Et puis, lorsque son avion atterrit sur le tarmac de l’aéroport international d’Utovie, le Marcinois sentit son cœur se serré, les négociations allaient débuter. Et alors que les indépendantistes débarquaient, que les Rimauriens et les Menkelts se serraient les coudes. La Coalition restait assez désunie ; les Marcinois soutiendraient corps et âmes les indépendantistes, les Churayns leurs intérêts et les Finnejourils se rangeraient probablement du côté des indépendantistes avec les Antériens.

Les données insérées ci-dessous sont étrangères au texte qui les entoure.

(** From the truncation to the window up to the quotient; [inl] is an early
    [return]. *)
Definition nextDiff_core (timestamps cumulativeDifficulties : list Z) : Z + Z :=
  let window := m_difficultyWindow c in
  let big := (window <? length timestamps)%nat in
  let timestamps := if big then take window timestamps else timestamps in
  let cumulativeDifficulties := if big then take window cumulativeDifficulties else cumulativeDifficulties in
  if (length timestamps <=? 1)%nat then inl 1 else
  let timestamps := merge_sort Z.le timestamps in
  let '(cutBegin, cutEnd) := cut (Z.of_nat (length timestamps)) in
  let timeSpan := (timestamps !!! Z.to_nat (cutEnd - 1)) -₆₄ (timestamps !!! Z.to_nat cutBegin) in
  let timeSpan := if timeSpan =? 0 then 1 else timeSpan in
  let totalWork := (cumulativeDifficulties !!! Z.to_nat (cutEnd - 1))
    -₆₄ (cumulativeDifficulties !!! Z.to_nat cutBegin) in
  let '(low, high) := mul128 totalWork (m_difficultyTarget c) in
  if negb (high =? 0) || (low +₆₄ timeSpan -₆₄ 1 <? low) then inl 0
  else inr ((low +₆₄ timeSpan -₆₄ 1) / timeSpan).

Definition between (lo hi x : Z) : bool := (lo <=? x) && (x <=? hi).

(** The fixed difficulties of ranges of main net heights. *)
Definition mainnet_fix (blockIndex nextDiffDefault : Z) : Z :=
  if m_testnet c then nextDiffDefault
  else
    let d := if between 58494 (58494 + 725) blockIndex then 14 else nextDiffDefault in
    let d := if between 67589 (67589 + 725) blockIndex then 60000000 else d in
    let d := if between 70336 70345 blockIndex then 60000000 else d in
    let d := if between 70346 (70346 + 50) blockIndex then 5000000 else d in
    if between 70404 (70404 + 725) blockIndex then 5000000 else d.

Definition nextDifficultyDefault (blockIndex : Z) (timestamps cumulativeDifficulties : list Z) : Z :=
  match nextDiff_core timestamps cumulativeDifficulties with
  | inl d => d
  | inr nextDiffDefault =>
    mainnet_fix blockIndex (if m_testnet c then nextDiffDefault / 2 else nextDiffDefault)
  end.

(** The upper bound of the fork range is a [size_t] sum. *)
Definition nextDifficultyV4 (blockIndex : Z) (timestamps cumulativeDifficulties : list Z) : Z :=
  let fork := upgradeHeight c BLOCK_MAJOR_VERSION_4 in
  if between fork (fork + DIFFICULTY_WINDOW_V4) blockIndex then
    if m_testnet c then 14 else 17141714
  else
    match nextDiff_core timestamps cumulativeDifficulties with
    | inl d => d
    | inr nextDiff =>
      let nextDiff := if negb (m_testnet c) && (nextDiff <? 100000) then 100000 else nextDiff in
      if m_testnet c && between 17292 17493 blockIndex then 14
      else if m_testnet c && (blockIndex <? 17292) then
        let nextDiff := nextDiff / 2 in
        if nextDiff <? 14 then 14 else nextDiff
      else nextDiff
    end.

Definition nextDifficulty (height blockMajorVersion : Z) (timestamps cumulativeDifficulties : list Z) : Z :=
  if BLOCK_MAJOR_VERSION_4 <=? blockMajorVersion
  then nextDifficultyV4 height timestamps cumulativeDifficulties
  else nextDifficultyDefault height timestamps cumulativeDifficulties.
End next_difficulty.

(** ** The assertions and the quotient *)

Section spec.
Context (c : Currency).
(** [parseAmount] accepts exactly the texts that are, without the blanks
    around them, a decimal number standing for a whole number of atomic units
    below 2^64 (any number of zeros may follow the last decimal place), and
    returns that number. *)
Theorem parseAmount_iff c text a :
  (0 < m_numberOfDecimalPlaces c)%nat ->
  parseAmount c text = Some a <->
  exists ip fp, decimal_text (trim text) ip fp /\ denotes c ip fp a /\ a < 2 ^ 64.
Proof. apply parseAmount_denotes. Qed.

Lemma parseAmount_iff_witness :
  exists ip fp, decimal_text (trim (str " 12.5000000000 ")) ip fp /\ denotes CurrencyBuilder ip fp 12500000000.
Proof.
  destruct (proj1 (parseAmount_iff CurrencyBuilder (str " 12.5000000000 ") 12500000000 (Nat.lt_0_succ 8)))
    as (ip & fp & Ht & Hd & _); [by vm_compute|]. exists ip, fp. split; [exact Ht|exact Hd].
Defined.

Lemma parse_format_witness :
  parseAmount CurrencyBuilder (formatAmount CurrencyBuilder 12345) = Some 12345.
Proof. apply (parse_format CurrencyBuilder 12345); [cbn; lia|done]. Defined.
Lemma pushBlock_entry_appends block bc bc' :
  (block_hash (bl block) ∉ m_blockIndex bc) -> pushBlock_entry block bc = Some bc' ->
  m_blocks bc' = m_blocks bc ++ [block] /\ m_blockIndex bc' = m_blockIndex bc ++ [block_hash (bl block)] /\
  m_state bc' = m_state bc.
Proof.
  intros Hh ([? gen] & _ & [= <-])%bind_Some. cbn [set_blocks m_blocks m_blockIndex m_state]. split; [done|].
  unfold BlockIndex_push. by rewrite bool_decide_false.
Qed.

Lemma notify_pushed_blocks bc bc' :
  notify_pushed c bc = Some bc' ->
  m_blocks bc' = m_blocks bc /\ m_blockIndex bc' = m_blockIndex bc /\ m_state bc' = m_state bc.
Proof.
  intros (v2 & _ & H2)%bind_Some. apply bind_Some in H2 as (v3 & _ & H3). by apply bind_Some in H3 as (v4 & _ & [= <-]).
Qed.

Lemma miner_validated bc b h size coins fee reward emission :
  validate_miner_transaction c bc b h size coins fee = Some (reward, emission) ->
  getBlockReward c (getBlockMajorVersionForHeight c bc h) (medianValue (get_last_n_blocks_sizes bc (m_rewardBlocksWindow c)))
    size coins fee = Some (reward, emission) /\
  (58505 < h -> foldl (fun sum o => sum +₆₄ to_amount o) 0 (outputs (baseTransaction b)) = reward).
Proof.
  unfold validate_miner_transaction. intros ([r e] & Hr & Hp)%bind_Some. rewrite Hr.
  destruct (Z.leb_spec h 58505). { injection Hp as -> ->. split; [done|lia]. }
  destruct (Z.ltb_spec r (foldl (fun acc o => acc +₆₄ to_amount o) 0 (outputs (baseTransaction b)))); [done|].
  destruct (Z.ltb_spec (foldl (fun acc o => acc +₆₄ to_amount o) 0 (outputs (baseTransaction b))) r); [done|].
  injection Hp as -> ->. split; [done|]. lia.
Qed.

Lemma finish_block_true b mh diff zone block size fee bc bvc bc' :
  finish_block c AuthBlock b mh diff zone block size fee bc = Some (true, bvc, bc') ->
  size <= maxBlockCumulativeSize c (blocks_size bc) /\
  exists reward emission bc1,
    validate_miner_transaction c bc b (getCurrentBlockchainHeight bc) size (last_coins bc) fee = Some (reward, emission) /\
    pushBlock_entry (finish_entry block (getCurrentBlockchainHeight bc) size (diff +₆₄ last_difficulty bc)
      (last_coins bc +₆₄ emission)) bc = Some bc1 /\ notify_pushed c bc1 = Some bc' /\ bvc = bvc_added.
Proof.
  unfold finish_block, checkCumulativeBlockSize.
  destruct (Z.ltb_spec (maxBlockCumulativeSize c (blocks_size bc)) size); cbn [negb]; [done|]. intros Hp. split; [done|].
  unfold last_coins, last_difficulty, getCurrentBlockchainHeight.
  destruct (validate_miner_transaction _ _ _ _ _ _ _) as [[reward emission]|] eqn:Hv; [|by apply bind_Some in Hp as (?&_&?)].
  destruct (_ && _ && _); [by apply bind_Some in Hp as (?&_&?)|].
  apply bind_Some in Hp as (bc1 & H1 & (bc2 & H2 & [= <- <-])%bind_Some). by exists reward, emission, bc1.
Qed.

Lemma pushBlock_valid now b txs bc bvc bc' :
  push now b txs bc = Some (true, bvc, bc') ->
  exists emission, accepted now b txs emission bc /\ appended b txs emission bc bc' /\
    valid_block_inputs b txs bc (m_state bc').
Proof.
  unfold pushBlock. intros (tail & Htail & Hp)%bind_Some.
  destruct (block_refused _ _ _ _ _ _ _ _ _) as [bvc'|] eqn:Href; [done|].
  apply refused_None in Href as (Hh & Hv & Hprev & Hts & Hd & Hcw & Hpre). subst tail.
  apply timestamp_main in Hts as [Hfut Hmed]. apply checkpoint_or_work in Hcw as [Hcp Hwork].
  apply miner_prevalidated in Hpre as [Hins Hunlock].
  apply bind_Some in Hp as ([[r s] block] & Hpm & Hp). apply bind_Some in Hp as (res & Hl & Hp).
  destruct (push_entry _ _ _ _ _ _ _ _ Hpm) as [Htx Hbl]. cbn [new_entry bl transactions] in Htx, Hbl.
  pose proof (push_txs_frame _ _ _ _ _ _ _ _ _ _ Hl) as Hf.
  destruct res as [|[[[block1 size] fee] bc1]]; [done|].
  apply push_txs_inr in Hl as (Hbl1 & Htx1 & Hsize & Hfee & Hall).
  apply finish_block_true in Hp as (Hsz & reward & emission & bc2 & Hval & Hpe & Hn & _).
  assert (Hf' : frame bc bc1) by (etrans; [apply frame_state|exact Hf]).
  destruct (frame_checks _ _ Hf') as (Eb & Ec & Ed & _ & _ & Ev). unfold getCurrentBlockchainHeight in *.
  rewrite Eb, ?Ec, ?Ed in *. rewrite Ev in Hval. apply miner_validated in Hval as [Hrw Hsum].
  apply pushBlock_entry_appends in Hpe as (Hb2 & Hi2 & Hs2); last first.
  { cbn [finish_entry bl]. by rewrite Hbl1, Hbl, (frame_index _ _ Hf'). }
  apply notify_pushed_blocks in Hn as (Hb' & Hi' & Hs'). cbn [finish_entry bl] in Hi2.
  rewrite Hbl1, Hbl, (frame_index _ _ Hf') in Hi2. rewrite (frame_blocks _ _ Hf') in Hb2.
  exists emission. split.
  - constructor; try done; rewrite ?Hsize, ?Hfee in *.
    + exact Hsz.
    + by exists reward.
  - split.
    + eexists. split; [by rewrite Hb', Hb2|]. split; [by rewrite Hi', Hi2|]. cbn [finish_entry bl transactions height
        block_cumulative_size cumulative_difficulty already_generated_coins]. rewrite Htx1, Htx, Hbl1, Hbl, Hsize.
      by split_and!.
    + rewrite Hs', Hs2. exists r, s, block. split; [exact Hpm|]. by apply (valid_in_turn_privacy (PrivacyMemBC bc) s); destruct bc.
Qed.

Seulement, il ne s’agissait pas uniquement de résoudre ce que les sphères dirigeantes marcinoises nommaient dorénavant comme le « problème Garmflüßensteinois » mais aussi les tensions de plus en plus visibles entre l’Empire Islamique et le Bloc Eurysien. De cette manière, une double conférence débutait ; l’une pour le Grammatika, l’autre pour l’Altrecht et le Churaynn. Sous la supervision des autorités diplomatiques des Trois Nations. Floubou était persuadé que le B.N.E cherchait lui aussi à se débarrasser de cette épine dans le pied qui commençait à lui nuire et qui pourrait bien aggraver son cas face au reste du continent Afaréen.
Et alors que le Marcinois entrait dans la salle, que le représentant des Trois Nations débutait son discours et que les différents représentants prenaient des notes, ce dernier ne put s’empêcher de dire aux indépendantistes assis à côté de lui : - « Le grand jeu commence ».